### Recorded data
>>>>>

(* ===== verification/MuxSendRun.v ===== *)
(** * Runs of the multiplexer's transmit side

    The invariant of [MuxSend] over every sequence of events: the carriers offered for frames, the order in which the
    frames of a connection reach the carriers, the global numbers of the compatible ordering, and the progress of the
    drain loops, whose fuel is shown to be enough. *)
From stdpp Require Import sorting.
From S2P Require Import Prelude MuxAck MuxFlow MuxRetransmit MuxNegotiation MuxDrr MuxSend.
Local Open Scope Z_scope.

(** ** The carriers that take frames *)
Record links_ok (s : Sender) : Prop := {
  lo_listed : ∀ k, k ∈ sn_tx_links s → ∃ ca, sn_carriers s !! k = Some ca ∧ ca_in_tx_links ca = true;
  lo_flag : sn_closed s = true ∨ ∀ k ca, sn_carriers s !! k = Some ca → ca_in_tx_links ca = true → k ∈ sn_tx_links s;
  lo_once : NoDup (sn_tx_links s);
  lo_bytes : ∀ k ca, sn_carriers s !! k = Some ca → 0 ≤ ca_queued_bytes ca ≤ PPP_MUX_LINK_BYTE_HIGH_WATER;
  lo_retained : map_Forall (λ _ p, sizeof_vmux_hdr ≤ tp_length p ≤ 65535) (sn_retained s);
}.
(** The carrier [k] takes a frame of [n] bytes. *)
Definition takes (n : Z) (s : Sender) (k : nat) : bool :=
  match sn_carriers s !! k with Some ca => negb (ca_retiring ca) && link_has_byte_credit ca n | None => false end.
(** The two states have the same queues and numbers. *)
Definition same_frames (s s' : Sender) : Prop :=
  sn_drr s' = sn_drr s ∧ sn_ctrl s' = sn_ctrl s ∧ sn_tx_seq s' = sn_tx_seq s ∧ sn_closed s' = sn_closed s.
Lemma same_frames_refl s : same_frames s s.
Proof. done. Qed.
Lemma same_frames_trans s1 s2 s3 : same_frames s1 s2 → same_frames s2 s3 → same_frames s1 s3.
Proof. unfold same_frames. intuition congruence. Qed.

Lemma omap_listed s l :
  (∀ k, k ∈ l → ∃ ca, sn_carriers s !! k = Some ca ∧ ca_in_tx_links ca = true) →
  Forall2 (λ k ca, sn_carriers s !! k = Some ca) l (omap (λ k, sn_carriers s !! k) l).
Proof.
  induction l as [|k l IH]; intros H; csimpl; [constructor|]. destruct (H k) as (ca & E & _); [left|]. rewrite E.
  constructor; [done|]. apply IH. intros k' Hk'. apply H. by right.
Qed.
Lemma list_filter_id {A} (P : A → Prop) `{∀ x, Decision (P x)} (l : list A) : (∀ x, x ∈ l → P x) → filter P l = l.
Proof. induction l as [|x l IH]; intros H1; [done|]. rewrite filter_cons_True by (apply H1; left). f_equal. apply IH. intros y Hy. apply H1. by right. Qed.
Lemma remove_link_id k l : k ∉ l → remove_link k l = l.
Proof. intros H. unfold remove_link. apply list_filter_id. intros i Hi ->. done. Qed.
Lemma remove_link_perm k l : NoDup l → k ∈ l → remove_link k l ++ [k] ≡ₚ l.
Proof.
  intros N Hk. apply list_elem_of_split in Hk as (l1 & l2 & ->). apply NoDup_app in N as (N1 & N12 & N2). apply NoDup_cons in N2 as [Nk N2].
  unfold remove_link. rewrite filter_app, filter_cons_False by naive_solver.
  change (filter (λ i, i ≠ k) ?l) with (remove_link k l). rewrite !remove_link_id; [|done|intros ?; by eapply N12; [|left]].
  by rewrite <- Permutation_cons_append, Permutation_middle.
Qed.
Lemma elem_of_remove_link i k l : i ∈ remove_link k l ↔ i ∈ l ∧ i ≠ k.
Proof. unfold remove_link. rewrite list_elem_of_filter. naive_solver. Qed.
Lemma remove_link_shorter k l : k ∈ l → (length (remove_link k l) < length l)%nat.
Proof. intros H. apply (length_filter_lt _ _ k); [done|]. naive_solver. Qed.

<<<<<

### Exercise description
Please be sure to repeat every entry exactly.

### Reply
(* ===== verification/MuxSendRun.v ===== *)
(** * Runs of the multiplexer's transmit side

    The invariant of [MuxSend] over every sequence of events: the carriers offered for frames, the order in which the
    frames of a connection reach the carriers, the global numbers of the compatible ordering, and the progress of the
    drain loops, whose fuel is shown to be enough. *)
From stdpp Require Import sorting.
From S2P Require Import Prelude MuxAck MuxFlow MuxRetransmit MuxNegotiation MuxDrr MuxSend.
Local Open Scope Z_scope.

(** ** The carriers that take frames *)
Record links_ok (s : Sender) : Prop := {
  lo_listed : ∀ k, k ∈ sn_tx_links s → ∃ ca, sn_carriers s !! k = Some ca ∧ ca_in_tx_links ca = true;
  lo_flag : sn_closed s = true ∨ ∀ k ca, sn_carriers s !! k = Some ca → ca_in_tx_links ca = true → k ∈ sn_tx_links s;
  lo_once : NoDup (sn_tx_links s);
  lo_bytes : ∀ k ca, sn_carriers s !! k = Some ca → 0 ≤ ca_queued_bytes ca ≤ PPP_MUX_LINK_BYTE_HIGH_WATER;
  lo_retained : map_Forall (λ _ p, sizeof_vmux_hdr ≤ tp_length p ≤ 65535) (sn_retained s);
}.
(** The carrier [k] takes a frame of [n] bytes. *)
Definition takes (n : Z) (s : Sender) (k : nat) : bool :=
  match sn_carriers s !! k with Some ca => negb (ca_retiring ca) && link_has_byte_credit ca n | None => false end.
(** The two states have the same queues and numbers. *)
Definition same_frames (s s' : Sender) : Prop :=
  sn_drr s' = sn_drr s ∧ sn_ctrl s' = sn_ctrl s ∧ sn_tx_seq s' = sn_tx_seq s ∧ sn_closed s' = sn_closed s.
Lemma same_frames_refl s : same_frames s s.
Proof. done. Qed.
Lemma same_frames_trans s1 s2 s3 : same_frames s1 s2 → same_frames s2 s3 → same_frames s1 s3.
Proof. unfold same_frames. intuition congruence. Qed.

Lemma omap_listed s l :
  (∀ k, k ∈ l → ∃ ca, sn_carriers s !! k = Some ca ∧ ca_in_tx_links ca = true) →
  Forall2 (λ k ca, sn_carriers s !! k = Some ca) l (omap (λ k, sn_carriers s !! k) l).
Proof.
  induction l as [|k l IH]; intros H; csimpl; [constructor|]. destruct (H k) as (ca & E & _); [left|]. rewrite E.
  constructor; [done|]. apply IH. intros k' Hk'. apply H. by right.
Qed.
Lemma list_filter_id {A} (P : A → Prop) `{∀ x, Decision (P x)} (l : list A) : (∀ x, x ∈ l → P x) → filter P l = l.
Proof. induction l as [|x l IH]; intros H1; [done|]. rewrite filter_cons_True by (apply H1; left). f_equal. apply IH. intros y Hy. apply H1. by right. Qed.
Lemma remove_link_id k l : k ∉ l → remove_link k l = l.
Proof. intros H. unfold remove_link. apply list_filter_id. intros i Hi ->. done. Qed.
Lemma remove_link_perm k l : NoDup l → k ∈ l → remove_link k l ++ [k] ≡ₚ l.
Proof.
  intros N Hk. apply list_elem_of_split in Hk as (l1 & l2 & ->). apply NoDup_app in N as (N1 & N12 & N2). apply NoDup_cons in N2 as [Nk N2].
  unfold remove_link. rewrite filter_app, filter_cons_False by naive_solver.
  change (filter (λ i, i ≠ k) ?l) with (remove_link k l). rewrite !remove_link_id; [|done|intros ?; by eapply N12; [|left]].
  by rewrite <- Permutation_cons_append, Permutation_middle.
Qed.
Lemma elem_of_remove_link i k l : i ∈ remove_link k l ↔ i ∈ l ∧ i ≠ k.
Proof. unfold remove_link. rewrite list_elem_of_filter. naive_solver. Qed.
Lemma remove_link_shorter k l : k ∈ l → (length (remove_link k l) < length l)%nat.
Proof. intros H. apply (length_filter_lt _ _ k); [done|]. naive_solver. Qed.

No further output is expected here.